Nous sommes certes habitués aux revirements spectaculaires du chef de l’Etat ivoirien, mais de petits signes montrent autre chose. Il y a de sérieux décalages dans certains événements. Laurent Gbagbo se sait coincé et il est allé chercher solutions à Libreville. C’est à ce moment là précisément que les Bété, ses parents, chassent des centaines de Burkinabè. En période de crise, des événements de ce genre sont légion, mais là, il y a de plus en plus de coïncidences. Trop de coïncidences qui viennent confirmer ce qui apparaît tristement évident : la Côte d’Ivoire n’a plus de gouvernail.

Aux grands maux, les grands remèdes. Comme l’actuel gouvernement transitoire n’en est plus un et que Laurent Gabgbo ne maîtrise plus sa machine, il est donc urgent que l’ONU, l’UA, la CEDEAO entrent sur le terrain militaire et politique. Et massivement. Ces institutions mettront sur pied un nouveau gouvernement de transition avec un chef d’Etat comme Seydou Diarra par exemple, puis sécurisant le pays avant de relancer un nouveau processus démocratique dans lequel interviendront des scrutins transparents.
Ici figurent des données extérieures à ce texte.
(** Assignments to the other fields of a control block. *)
Lemma set_pcb_same k f : (forall p, pcb_queue (f p) = pcb_queue p) -> maintains honest any (set_pcb k f).
Proof. intros Hf. apply set_pcb_honest. intros p. unfold pcb_honest. by rewrite Hf. Qed.

Lemma with_state_honest k st : maintains honest any (set_pcb k (with_state st)).
Proof. by apply set_pcb_same. Qed.

Lemma with_local_honest k e : maintains honest any (set_pcb k (with_local e)).
Proof. by apply set_pcb_same. Qed.
#[local] Hint Resolve with_state_honest with_local_honest : maintains.

Lemma udp_release_honest k : maintains honest any (udp_pcb_release k).
Proof.
  assert (maintains honest any (udp_queue_flush k)); [|unfold udp_pcb_release; by maintains_tac].
  unfold udp_queue_flush. maintains_step.
  match goal with H : pcb_honest ?p |- _ =>
    destruct (queue_drain_spec (pcb_queue p) (pcb_queue p) (length (pcb_queue p))) as (q & -> & Hq); [done|lia|] end.
  change (q = []) in Hq. subst q. apply set_pcb_honest. intros p _. by apply Forall_nil.
Qed.
#[local] Hint Resolve udp_release_honest : maintains.

(** What a receiver gets: a datagram sent, cut to the length returned. *)
Definition recv_honest (o : recv_outcome) : Prop :=
  match o with
  | RecvReturn r (Some src) buf =>
      0 <= r <= 65507 /\
      exists dst data, Sent src dst data /\ r <= Z.of_nat (length data) /\ take (Z.to_nat r) buf = take (Z.to_nat r) data
  | RecvReturn r None _ => r = -1
  | RecvSleep _ => True
  end.

Lemma recv_loop_honest k size buf : 0 <= size -> maintains honest recv_honest (udp_recv_loop k size buf).
Proof.
  intros Hsize. unfold udp_recv_loop. maintains_step. destruct (pcb_queue a) as [|e q] eqn:E; simpl.
  - maintains_step. case_match; [by apply maintains_ret|]. do 2 maintains_step. by apply maintains_ret.
  - unfold pcb_honest in *. rewrite E in *. match goal with H : Forall _ (_ :: _) |- _ => apply Forall_cons in H as [(El & Hmax & dst & He) Hq] end.
    eapply maintains_bind; [by apply set_pcb_honest|]. intros ? _. maintains_step.
    eapply maintains_bind; [apply maintains_opt|]. intros data Ed. cbn beta. case_match; [by maintains_tac|]. apply maintains_ret.
    apply rdn_Some in Ed as [Hl ->]. rewrite drop_0. split; [lia|].
    exists dst, (uqe_data e). split_and!; [done|lia|].
    rewrite take_app_length'; [done|]. rewrite length_take. lia.
Qed.

Lemma udp_recvfrom_honest id size buf : 0 <= size -> maintains honest recv_honest (udp_recvfrom id size buf).
Proof.
  intros Hsize. unfold udp_recvfrom. do 2 maintains_step. case_match; [by apply recv_loop_honest|]. maintains_step. by apply maintains_ret.
Qed.

Lemma udp_resume_honest k size buf : 0 <= size -> maintains honest recv_honest (udp_recvfrom_resume k size buf).
Proof.
  intros Hsize. unfold udp_recvfrom_resume. maintains_step. case_match; [do 2 maintains_step; by apply maintains_ret|]. maintains_step.
  case_match; [do 2 maintains_step; by apply maintains_ret|by apply recv_loop_honest].
Qed.

Lemma udp_calls_honest id local :
  maintains honest any udp_open /\ maintains honest any (udp_close id) /\ maintains honest any (udp_bind id local).
Proof. split_and!; unfold udp_open, udp_pcb_alloc, udp_close, udp_bind; by maintains_tac. Qed.

(** sock.c *)

Definition sock_honest (o : sock_outcome) : Prop :=
  match o with
  | SockReturn r addr buf =>
      r <> -1 -> 0 <= r /\ exists dst data, Sent (Endpoint (sin_addr addr) (sin_port addr)) dst data /\
        r <= Z.of_nat (length data) /\ take (Z.to_nat r) buf = take (Z.to_nat r) data
  | SockSleep _ => True
  end.

Lemma set_sk_honest k f : maintains honest any (set_sk k f).
Proof. apply maintains_modify. intros s H. by apply (honest_same s). Qed.

#[local] Instance get_sk_honest k : Preserves honest_view (get_sk k).
Proof. unfold get_sk. solve_preserves. Qed.
#[local] Hint Resolve set_sk_honest : maintains.

Lemma sock_calls_honest :
  (forall a b c, maintains honest any (sock_open a b c)) /\ (forall id, maintains honest any (sock_close id)) /\
  (forall id addr, maintains honest any (sock_bind id addr)).
Proof.
  split_and!; intros; unfold sock_open, sock_alloc, sock_close, sock_free, sock_bind.
  - pose proof (proj1 (udp_calls_honest 0 (Endpoint 0 0))). by maintains_tac.
  - assert (forall x, maintains honest any (udp_close x)) by (intros x; apply (udp_calls_honest x (Endpoint 0 0))). by maintains_tac.
  - assert (forall x e, maintains honest any (udp_bind x e)) by (intros x e; apply (udp_calls_honest x e)). by maintains_tac.
Qed.

Lemma recv_finish_honest addr o : recv_honest o -> sock_honest (sock_recv_finish addr o).
Proof.
  destruct o as [r [src|] buf|k]; simpl; [|intros ->; done|done]. intros (Hr & dst & data & Hs & Hl & Ht).
  assert (s32 r = r) as -> by (apply s32_small; lia). destruct (Z.eqb_spec r (-1)); [lia|]. simpl. intros _. split; [lia|].
  exists dst, data. by destruct src.
Qed.

Lemma sock_recvfrom_honest id buf n addr : 0 <= n -> maintains honest sock_honest (sock_recvfrom id buf n addr).
Proof.
  intros Hn. unfold sock_recvfrom. case_match; [|by apply maintains_ret]. maintains_step. case_match; [by apply maintains_ret|].
  eapply maintains_bind; [by apply udp_recvfrom_honest|]. intros o Ho. apply maintains_ret. by apply recv_finish_honest.
Qed.

Lemma sock_resume_honest k buf n addr : 0 <= n -> maintains honest sock_honest (sock_recvfrom_resume k buf n addr).
Proof.
  intros Hn. unfold sock_recvfrom_resume. eapply maintains_bind; [by apply udp_resume_honest|]. intros o Ho.
  apply maintains_ret. by apply recv_finish_honest.
Qed.

(** What an honest state says of the applications and the wire. *)
Lemma honest_integrity s :
  honest s ->
  (forall k p e, st_udp s !! k = Some p -> e ∈ pcb_queue p -> exists dst, Sent (uqe_foreign e) dst (uqe_data e)) /\
  (forall id buf n addr, 0 <= n -> pw (sock_recvfrom id buf n addr) s (fun o _ => sock_honest o)) /\
  (forall fd frame n, (SysWrite fd frame, n) ∈ w_trace (st_world s) -> frame_honest frame).
Proof.
  intros H. split_and!.
  - intros k p e Hk He. destruct H as [_ _ Hu _ _]. pose proof (Forall_lookup_1 _ _ _ _ Hu Hk) as Hp. unfold pcb_honest in Hp.
    rewrite Forall_forall in Hp. apply (Hp e He).
  - intros id buf n addr Hn. eapply pw_mono; [by apply sock_recvfrom_honest|]. by intros o s' [_ ?].
  - intros fd frame n Hin. destruct H as [_ _ _ Ht _]. rewrite Forall_forall in Ht. exact (Ht _ Hin).
Qed.

End Honest.

(** ** Runs of a network *)

Section Runs.
Context {Mc : Machine}.

(** By [op], which leads from [s] to [s'], an application sends [data] from [src] to
    [dst]: the source is the endpoint of the control block of its socket, the
    address that of the interface towards [dst] if it is bound to none. *)
Definition sends (s : stack) (op : sys_op) (s' : stack) (src dst : endpoint) (data : list Z) : Prop :=
  match op with
  | OpSend id buf n addr =>
      dst = Endpoint (sin_addr addr) (sin_port addr) /\ data = take (Z.to_nat n) buf /\
      exists i x k p, sock_get id = Some i /\ st_sock s !! i = Some x /\ udp_pcb_get (st_udp s) (sk_desc x) = Some k /\
        st_udp s' !! k = Some p /\ ep_port src = ep_port (pcb_local p) /\ local_address s p dst (ep_address src)
  | _ => False
  end.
Quand l’opinion internationale se rendra compte que le dossier ivoirien est un Irak en miniature sans l’invasion, quand on se rendra compte de l’inefficacité des ballets diplomatiques, quand les soldats et les forces de police et de gendarmerie vont se transformer en bandes armées pour dilapider en quelques mois les richesses, il sera sûrement trop tard pour rectifier le tir, trop tard pour sauver ce qui aurait été un beau pays. Et il n’ y a pas de miracle à attendre d’un tête-à-tête Compaoré-Gbagbo dans l’état actuel des choses.